New guidance means people who cannot tolerate the cholesterol-lowering drugs statins will get access to a different form of treatment on the NHS.

The National Institute for Health and Clinical Excellence (NICE) has approved Ezetimibe (ezetrol) for the treatment of hypercholesterolaemia, which is characterised by high amounts of cholesterol in the blood.

The most common form of the condition - primary non-familial hypercholesterolaemia - sees genetic factors combine with a person's lifestyle habits, such as poor diet, smoking and a lack of exercise, to cause high cholesterol levels.

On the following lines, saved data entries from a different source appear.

(** * Anamnesis: handle-authenticated object pool and Michael-Scott queue

    A shallow embedding of [src/anamnesis.c], [include/anamnesis.h] and
    [anamnesis_queue.c], followed by the properties of the specification
    that are settled against it.

    Conventions of the embedding.
    - Every C integer is a [Z]; the wrap-around of [uint16_t], [uint64_t]
      and [size_t] arithmetic is written out with [wrap16] and [wrap64].
    - Pointers are addresses in [Z]; [0] is [NULL].
    - The heap is a byte-addressed finite map.  Multi-byte objects are laid
      out little-endian, [sizeof(SlotHeader) = 16] with [next] at offset 0
      and [generation] at offset 8, [sizeof(QueueNode) = 8] (LP64).
    - Execution is sequential: a compare-exchange is a comparison with the
      current content followed by a store, and a retry loop whose
      compare-exchange re-reads the value it just loaded runs its body once.
      The unbounded [while (1)] loops of the queue take fuel.
    - The [!pool] and [!q] guards are represented by the types: the
      operations below take a pool or a queue, never a null pointer.
    - [ANAM_STRICT_VALIDATION] is not defined (the default build); the
      boundary test of the strict build is kept as [on_slot_boundary]. *)

From stdpp Require Import gmap list.
From Stdlib Require Import ZArith Lia.
Local Open Scope Z_scope.

(* ================================================================== *)
(** * Machine integers *)

Definition wrap64 (x : Z) : Z := x mod 2 ^ 64.
Definition wrap16 (x : Z) : Z := x mod 2 ^ 16.
Definition wrap8 (x : Z) : Z := x mod 2 ^ 8.

(** [atomic_compare_exchange] on a location holding [cur]: the flag and
    the content of the location afterwards. *)
Definition cas (cur expected desired : Z) : bool * Z :=
  if cur =? expected then (true, desired) else (false, cur).

(* ================================================================== *)
(** * Handles *)

Definition ANAM_NULL : Z := 0.

Definition ANAM_STATE_FREE : Z := 0.
Definition ANAM_STATE_LIVE : Z := 1.
Definition ANAM_STATE_QUARANTINE : Z := 2.
Definition ANAM_STATE_LOCKED : Z := 4.

Definition ANAM_ADDR_MASK : Z := 0x0000FFFFFFFFFFF8.
Definition ANAM_GEN_MASK : Z := 0xFFFF000000000000.
Definition ANAM_STATE_MASK : Z := 0x7.

Definition encode_handle (gen addr state : Z) : Z :=
  Z.lor (Z.lor (wrap64 (Z.shiftl (wrap16 gen) 48))
               (Z.land (wrap64 addr) ANAM_ADDR_MASK))
        (Z.land (wrap8 state) ANAM_STATE_MASK).

Definition decode_addr (handle : Z) : Z := Z.land handle ANAM_ADDR_MASK.

Definition decode_gen (handle : Z) : Z := wrap16 (Z.shiftr handle 48).

Definition anam_generation (handle : Z) : Z := wrap16 (Z.shiftr handle 48).

Definition anam_state (handle : Z) : Z := wrap8 (Z.land handle 0x7).

Definition anam_is_null (handle : Z) : bool := handle =? ANAM_NULL.

(* ================================================================== *)
(** * Byte-addressed memory *)

Definition load8 (m : gmap Z Z) (a : Z) : Z := default 0 (m !! a) mod 256.

Definition store8 (m : gmap Z Z) (a v : Z) : gmap Z Z := <[a := v mod 256]> m.

(** Little-endian load and store of an [n]-byte unsigned integer. *)
Fixpoint load_le (m : gmap Z Z) (a : Z) (n : nat) : Z :=
  match n with
  | O => 0
  | S k => load8 m a + 256 * load_le m (a + 1) k
  end.

Fixpoint store_le (m : gmap Z Z) (a : Z) (n : nat) (v : Z) : gmap Z Z :=
  match n with
  | O => m
  | S k => store_le (store8 m a v) (a + 1) k (v / 256)
  end.

Definition load16 (m : gmap Z Z) (a : Z) : Z := load_le m a 2.
Definition load64 (m : gmap Z Z) (a : Z) : Z := load_le m a 8.
Definition store16 (m : gmap Z Z) (a v : Z) : gmap Z Z := store_le m a 2 v.
Definition store64 (m : gmap Z Z) (a v : Z) : gmap Z Z := store_le m a 8 v.

Fixpoint store_bytes (m : gmap Z Z) (a : Z) (l : list Z) : gmap Z Z :=
  match l with
  | [] => m
  | b :: l' => store_bytes (store8 m a b) (a + 1) l'
  end.

Fixpoint load_bytes (m : gmap Z Z) (a : Z) (n : nat) : list Z :=
  match n with
  | O => []
  | S k => load8 m a :: load_bytes m (a + 1) k
  end.

Definition memset (m : gmap Z Z) (dst c n : Z) : gmap Z Z :=
  store_bytes m dst (replicate (Z.to_nat n) c).

(** [memcpy(dst, src, n)] where the source buffer holds the bytes [src]. *)
Definition memcpy (m : gmap Z Z) (dst : Z) (src : list Z) (n : Z) : gmap Z Z :=
  store_bytes m dst (take (Z.to_nat n) src).

(* ================================================================== *)
(** * Slot header *)

Definition sizeof_SlotHeader : Z := 16.
Definition offsetof_next : Z := 0.
Definition offsetof_generation : Z := 8.

Definition get_header (user_ptr : Z) : Z := wrap64 (user_ptr - sizeof_SlotHeader).

Definition get_user_ptr (header : Z) : Z := wrap64 (header + sizeof_SlotHeader).

(** [&header->next] and [&header->generation]. *)
Definition next_of (header : Z) : Z := wrap64 (header + offsetof_next).
Definition generation_of (header : Z) : Z := wrap64 (header + offsetof_generation).

(* ================================================================== *)
(** * Pool *)

Record AnamPoolConfig := {
  cfg_slot_size : Z;
  cfg_slot_count : Z;
  cfg_alignment : Z;
  cfg_zero_on_alloc : bool;
  cfg_zero_on_release : bool
}.

Definition ANAM_POOL_DEFAULT : AnamPoolConfig :=
  {| cfg_slot_size := 64; cfg_slot_count := 1024; cfg_alignment := 8;
     cfg_zero_on_alloc := false; cfg_zero_on_release := false |}.

Record AnamPool := {
  slot_size : Z;
  slot_stride : Z;
  slot_stride_mask : Z;
  slot_count : Z;
  alignment : Z;
  zero_on_alloc : bool;
  zero_on_release : bool;
  memory : Z;
  slots_base : Z;
  free_head : Z;
  slots_free : Z;
  alloc_count : Z;
  release_count : Z;
  anamnesis_count : Z;
  generation_max : Z;
  (** the bytes of the process memory, in particular of the backing buffer *)
  heap : gmap Z Z
}.

Record AnamPoolStats := {
  st_slot_count : Z;
  st_slots_free : Z;
  st_slots_live : Z;
  st_alloc_count : Z;
  st_release_count : Z;
  st_anamnesis_count : Z;
  st_generation_max : Z
}.

Definition set_free_head (p : AnamPool) (v : Z) : AnamPool :=
  {| slot_size := slot_size p; slot_stride := slot_stride p;
     slot_stride_mask := slot_stride_mask p; slot_count := slot_count p;
     alignment := alignment p; zero_on_alloc := zero_on_alloc p;
     zero_on_release := zero_on_release p; memory := memory p;
     slots_base := slots_base p; free_head := v;
     slots_free := slots_free p; alloc_count := alloc_count p;
     release_count := release_count p; anamnesis_count := anamnesis_count p;
     generation_max := generation_max p; heap := heap p |}.

Definition set_slots_free (p : AnamPool) (v : Z) : AnamPool :=
  {| slot_size := slot_size p; slot_stride := slot_stride p;
     slot_stride_mask := slot_stride_mask p; slot_count := slot_count p;
     alignment := alignment p; zero_on_alloc := zero_on_alloc p;
     zero_on_release := zero_on_release p; memory := memory p;
     slots_base := slots_base p; free_head := free_head p;
     slots_free := v; alloc_count := alloc_count p;
     release_count := release_count p; anamnesis_count := anamnesis_count p;
     generation_max := generation_max p; heap := heap p |}.

Definition set_alloc_count (p : AnamPool) (v : Z) : AnamPool :=
  {| slot_size := slot_size p; slot_stride := slot_stride p;
     slot_stride_mask := slot_stride_mask p; slot_count := slot_count p;
     alignment := alignment p; zero_on_alloc := zero_on_alloc p;
     zero_on_release := zero_on_release p; memory := memory p;
     slots_base := slots_base p; free_head := free_head p;
     slots_free := slots_free p; alloc_count := v;
     release_count := release_count p; anamnesis_count := anamnesis_count p;
     generation_max := generation_max p; heap := heap p |}.

Definition set_release_count (p : AnamPool) (v : Z) : AnamPool :=
  {| slot_size := slot_size p; slot_stride := slot_stride p;
     slot_stride_mask := slot_stride_mask p; slot_count := slot_count p;
     alignment := alignment p; zero_on_alloc := zero_on_alloc p;
     zero_on_release := zero_on_release p; memory := memory p;
     slots_base := slots_base p; free_head := free_head p;
     slots_free := slots_free p; alloc_count := alloc_count p;
     release_count := v; anamnesis_count := anamnesis_count p;
     generation_max := generation_max p; heap := heap p |}.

According to NICE, Ezetimibe works by inhibiting the absorption of cholesterol in the intestine, unlike statins which inhibit the production of cholesterol in the liver.

The drug is designed for people who would normally be given statins but cannot take them because of health reasons or because they cannot tolerate them.

It is also an option for patients whose cholesterol is still not properly controlled after an increase in their initial dose of statin or where they cannot tolerate the statin.

Professor Jeremy Pearson, associate medical director at the British Heart Foundation, said: "We welcome the NICE guidelines on the use of Ezetimibe.

"It is an effective alternative for those who cannot tolerate a statin and a useful addition when a statin is not enough to lower a person's cholesterol level on its own."